College of Plant Protection, Hebei Agricultural University, Baoding, China.
Front Plant Sci. 2022 Jun 9;13:884891. doi: 10.3389/fpls.2022.884891. eCollection 2022.
Ring rot caused by and anthracnose caused by are two important apple fruit diseases. It is critical to conduct timely and accurate distinction and diagnosis of the two diseases for apple disease management and apple quality control. The automatic distinction between the two diseases was investigated based on image processing technology in this study. The acquired disease images were preprocessed via image scaling, color image contrast stretching, and morphological opening and closing reconstruction. Then, two lesion segmentation methods based on circle fitting were proposed and used to conduct lesion segmentation. After comparison with the manual segmentation results obtained via the software Adobe Photoshop CC, Lesion segmentation method 1 was chosen for further disease image processing. The gray images on the nine components in the RGB, HSI, and Lab* color spaces of the segmented lesion images were filtered by using multi-scale block local binary pattern operators with the sizes of pixel blocks of 1 × 1, 2 × 2, and 3 × 3, respectively, and the corresponding local binary pattern (LBP) histogram vectors were calculated as the features of the lesion images. Subsequently, support vector machine (SVM) models and random forest models were built based on individual LBP histogram features or different LBP histogram feature combinations for distinguishing the diseases. The optimal SVM model with the distinction accuracies of the training and testing sets equal to 100 and 95.12% and the optimal random forest model with the distinction accuracies of the training and testing sets equal to 100 and 90.24% were achieved. The results indicated that the distinction between the two diseases could be implemented with high accuracy by using the proposed method. In this study, a method based on image processing technology was provided for the distinction of ring rot and anthracnose on apple fruits.

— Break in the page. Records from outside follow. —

(** * Skills mapping and Bayesian knowledge tracing

    A shallow embedding of [src/olianalytics/skills_models.py]: the
    [BKTEstimator], the [SkillsMap] (skills and objectives) and the
    [ResourcesMap] (resources and skills), with the properties their
    specification states about them.

    Conventions of the embedding.
    - A Python exception is a value of [exn]; a call that may raise returns
      a [result].  The bind of [result] is the sequencing of statements.
    - The probabilities (Python floats) are exact rationals [Q]; the one
      partial operation, [/], raises [ZeroDivisionError] on a zero divisor,
      as Python's float division does.  Rounding is not modelled.
    - [cElementTree.XML] is the library's parser: the embedding starts from
      the element tree it returns.  [findall], [find], [get] and [text] are
      the library calls the source uses, for the child-tag paths it uses.
    - A string that may be [None] ([elt.get(...)], [elt.text]) is an
      [option string]; such values are the keys of the dicts and the
      members of the sets, as in the source.
    - A dict is a [gmap], a set a [gset], a list a [list]. *)

From Stdlib Require Import QArith Lqa.
From stdpp Require Import gmap strings list fin_maps.

#[local] Set Warnings "-register-all,-clear-no-such-hyp".

(** ** Exceptions and results *)

Inductive exn : Set :=
  | ZeroDivisionError
  | AssertionError
  | AttributeError.

Inductive result (A : Type) : Type :=
  | Ok (a : A)
  | Raise (e : exn).

Arguments Ok {A} a.
Arguments Raise {A} e.

#[global] Instance result_ret : MRet result := @Ok.

#[global] Instance result_bind : MBind result :=
  fun A B (k : A -> result B) (r : result A) =>
    match r with
    | Ok a => k a
    | Raise e => Raise e
    end.

(** A [for x in xs: body] loop over a state that the body updates in place;
    an exception raised by the body leaves the loop. *)
Fixpoint for_each {S X : Type} (body : S -> X -> result S) (st : S) (xs : list X)
  : result S :=
  match xs with
  | [] => Ok st
  | x :: xs' => st' ← body st x; for_each body st' xs'
  end.

(** A value that is a Python [str] or [None]. *)
Abbreviation pystr := (option string).

(** [d.setdefault(k, set()).add(v)]: the set stored at [k] (a fresh empty one,
    stored first, when [k] is not a key yet) gains the member [v]. *)
Definition setdefault_add (k v : pystr) (d : gmap pystr (gset pystr))
  : gmap pystr (gset pystr) :=
  <[ k := default ∅ (d !! k) ∪ {[ v ]} ]> d.

(** ** The Bayesian knowledge tracing estimator *)

Module BKTEstimator.

#[local] Open Scope Q_scope.

Record t : Set := __init__ { _p_learning : Q; _p_guess : Q; _p_slip : Q }.

(** [BKTEstimator()]: every keyword argument at its default, [0.0]. *)
Definition default : t := __init__ 0 0 0.

Definition get_standard_estimator : t := __init__ 0.1 0.3 0.2.

(** [x / y] on floats. *)
Definition truediv (x y : Q) : result Q :=
  if Qeq_bool y 0 then Raise ZeroDivisionError else Ok (x / y).

Definition get_posterior (self : t) (prior : Q) (is_correct : bool) : result Q :=
  let not_prior := 1 - prior in
  p ← (if is_correct then
         let p_not_slip := 1 - _p_slip self in
         truediv (prior * p_not_slip)
                 (prior * p_not_slip + not_prior * _p_guess self)
       else
         truediv (prior * _p_slip self)
                 (prior * _p_slip self + not_prior * (1 - _p_guess self)));
  Ok (p + (1 - p) * _p_learning self).

(** The divisor of the one division [get_posterior] performs. *)
Definition denominator (self : t) (prior : Q) (is_correct : bool) : Q :=
  if is_correct
  then prior * (1 - _p_slip self) + (1 - prior) * _p_guess self
  else prior * _p_slip self + (1 - prior) * (1 - _p_guess self).

(** The update as the specification writes it, from the three parameters. *)
Definition spec_p (guess slip prior : Q) (is_correct : bool) : Q :=
  if is_correct
  then prior * (1 - slip) / (prior * (1 - slip) + (1 - prior) * guess)
  else prior * slip / (prior * slip + (1 - prior) * (1 - guess)).

Definition spec_posterior (learning guess slip prior : Q) (is_correct : bool) : Q :=
  let p := spec_p guess slip prior is_correct in
  p + (1 - p) * learning.

End BKTEstimator.

(** ** Element trees *)

Inductive Element : Type :=
  mkElement {
    tag : string;
    attrib : gmap string string;
    text : option string;
    children : list Element
  }.

(** [elt.get(key)] *)
Definition get (elt : Element) (key : string) : pystr := attrib elt !! key.

(** [elt.findall('./t1/.../tn')]: the elements reached from [elt] through
    children tagged [t1], ..., [tn], in document order. *)
Fixpoint findall (path : list string) (elt : Element) : list Element :=
  match path with
  | [] => [elt]
  | step :: path' =>
      flat_map (findall path')
               (filter (fun child => tag child = step) (children elt))
  end.

(** [elt.find(path)]: the first match, or [None]. *)
Definition find (path : list string) (elt : Element) : option Element :=
  head (findall path elt).

(** ** Skills and objectives *)

Module Skill.
Record t : Set := __init__ { id : pystr; description : pystr }.
End Skill.

Module Objective.
Record t : Set := __init__ { id : pystr; description : pystr }.
End Objective.

Module SkillsMap.

Record t : Type :=
  mk {
    _objectives : list Objective.t;
    _objectives_by_id : gmap pystr Objective.t;
    _skills : list Skill.t;
    _skills_by_id : gmap pystr Skill.t;
    _skills_to_objectives_map : gmap pystr (gset pystr);
    _objectives_to_skills_map : gmap pystr (gset pystr)
  }.

Definition __init__ : t := mk [] ∅ [] ∅ ∅ ∅.

(** The body of [for skill_elt in root.findall('./skills/skill')]. *)
Definition add_skill (skills_map : t) (skill_elt : Element) : t :=
  let id_str := get skill_elt "id" in
  let description := text skill_elt in
  let skill := Skill.__init__ id_str description in
  mk (_objectives skills_map)
     (_objectives_by_id skills_map)
     (_skills skills_map ++ [skill])
     (<[ Skill.id skill := skill ]> (_skills_by_id skills_map))
     (_skills_to_objectives_map skills_map)
     (_objectives_to_skills_map skills_map).

(** The body of [for skill_elt in objective_elt.findall('./skills/skill')]. *)
Definition add_reference (objective : Objective.t) (skills_map : t)
    (skill_elt : Element) : result t :=
  let skill_id := get skill_elt "idref" in
  match _skills_by_id skills_map !! skill_id with
  | None => Raise AssertionError
  | Some _ =>
      Ok (mk (_objectives skills_map)
             (_objectives_by_id skills_map)
             (_skills skills_map)
             (_skills_by_id skills_map)
             (setdefault_add skill_id (Objective.id objective)
                (_skills_to_objectives_map skills_map))
             (setdefault_add (Objective.id objective) skill_id
                (_objectives_to_skills_map skills_map)))
  end.

(** The body of [for objective_elt in root.findall('./objectives/objective')];
    [.text] of a [find] that returned [None] raises [AttributeError]. *)
Definition add_objective (skills_map : t) (objective_elt : Element) : result t :=
  let id_str := get objective_elt "id" in
  description ← match find ["description"] objective_elt with
                | Some description_elt => Ok (text description_elt)
                | None => Raise AttributeError
                end;
  let objective := Objective.__init__ id_str description in
  let skills_map :=
    mk (_objectives skills_map ++ [objective])
       (<[ Objective.id objective := objective ]> (_objectives_by_id skills_map))
       (_skills skills_map)
       (_skills_by_id skills_map)
       (_skills_to_objectives_map skills_map)
       (_objectives_to_skills_map skills_map) in
  for_each (add_reference objective) skills_map
           (findall ["skills"; "skill"] objective_elt).

Definition from_xml (root : Element) : result t :=
  let skills_map := __init__ in
  let skills_map :=
    fold_left add_skill (findall ["skills"; "skill"] root) skills_map in
  for_each add_objective skills_map (findall ["objectives"; "objective"] root).

Definition objectives (self : t) : list Objective.t := _objectives self.

Definition get_objective_by_id (self : t) (id_str : pystr) : option Objective.t :=
  _objectives_by_id self !! id_str.

Definition skills (self : t) : list Skill.t := _skills self.

Definition get_skill_by_id (self : t) (id_str : pystr) : option Skill.t :=
  _skills_by_id self !! id_str.

Definition get_skills_for_objective (self : t) (objective_id : pystr) : gset pystr :=
  default ∅ (_objectives_to_skills_map self !! objective_id).

Definition get_objectives_for_skill (self : t) (skill_id : pystr) : gset pystr :=
  default ∅ (_skills_to_objectives_map self !! skill_id).

End SkillsMap.

(** ** Resources *)

Module ResourcesMap.

Record t : Type :=
  mk {
    _id : pystr;
    _skills_map : option SkillsMap.t;
    _skills_to_resources_map : gmap pystr (gset pystr);
    _resources_to_skills_map : gmap pystr (gset pystr);
    _resource_ids : list pystr
  }.

Definition __init__ (id_str : pystr) (skills_map : option SkillsMap.t) : t :=
  mk id_str skills_map ∅ ∅ [].

(** The body of [for skill_elt in resource_elt.findall('./skills/skill')]. *)
Definition add_reference (skills_map : option SkillsMap.t) (resource_id : pystr)
    (resources_map : t) (skill_elt : Element) : result t :=
  let skill_id := get skill_elt "idref" in
  let known :=
    match skills_map with
    | None => true
    | Some skills_map =>
        match SkillsMap.get_skill_by_id skills_map skill_id with
        | Some _ => true
        | None => false
        end
    end in
  if known then
    Ok (mk (_id resources_map)
           (_skills_map resources_map)
           (setdefault_add skill_id resource_id
              (_skills_to_resources_map resources_map))
           (setdefault_add resource_id skill_id
              (_resources_to_skills_map resources_map))
           (_resource_ids resources_map))
  else Raise AssertionError.

(** The body of [for resource_elt in root.findall('./resource')]. *)
Definition add_resource (skills_map : option SkillsMap.t) (resources_map : t)
    (resource_elt : Element) : result t :=
  let resource_id := get resource_elt "id" in
  let resources_map :=
    mk (_id resources_map)
       (_skills_map resources_map)
       (_skills_to_resources_map resources_map)
       (_resources_to_skills_map resources_map)
       (_resource_ids resources_map ++ [resource_id]) in
  for_each (add_reference skills_map resource_id) resources_map
           (findall ["skills"; "skill"] resource_elt).

Definition from_xml (root : Element) (skills_map : option SkillsMap.t) : result t :=
  let resources_map := __init__ (get root "id") skills_map in
  for_each (add_resource skills_map) resources_map (findall ["resource"] root).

由[未提及病原菌名称]引起的轮纹病和由[未提及病原菌名称]引起的炭疽病是苹果果实的两种重要病害。对于苹果病害管理和苹果质量控制而言,及时、准确地区分和诊断这两种病害至关重要。本研究基于图像处理技术对这两种病害进行自动区分。采集到的病害图像经过图像缩放、彩色图像对比度拉伸以及形态学开闭重建等预处理。然后,提出了两种基于圆拟合的病斑分割方法并用于病斑分割。在与通过软件Adobe Photoshop CC获得的手动分割结果进行比较后,选择病斑分割方法1进行进一步的病害图像处理。分别使用像素块大小为1×1、2×2和3×3的多尺度块局部二值模式算子对分割后的病斑图像在RGB、HSI和Lab*颜色空间中的九个分量的灰度图像进行滤波,并计算相应的局部二值模式(LBP)直方图向量作为病斑图像的特征。随后,基于单个LBP直方图特征或不同的LBP直方图特征组合构建支持向量机(SVM)模型和随机森林模型以区分病害。获得了训练集和测试集区分准确率分别为100%和95.12%的最优SVM模型以及训练集和测试集区分准确率分别为100%和90.24%的最优随机森林模型。结果表明,使用所提出的方法可以高精度地实现这两种病害的区分。本研究为苹果果实上轮纹病和炭疽病的区分提供了一种基于图像处理技术的方法。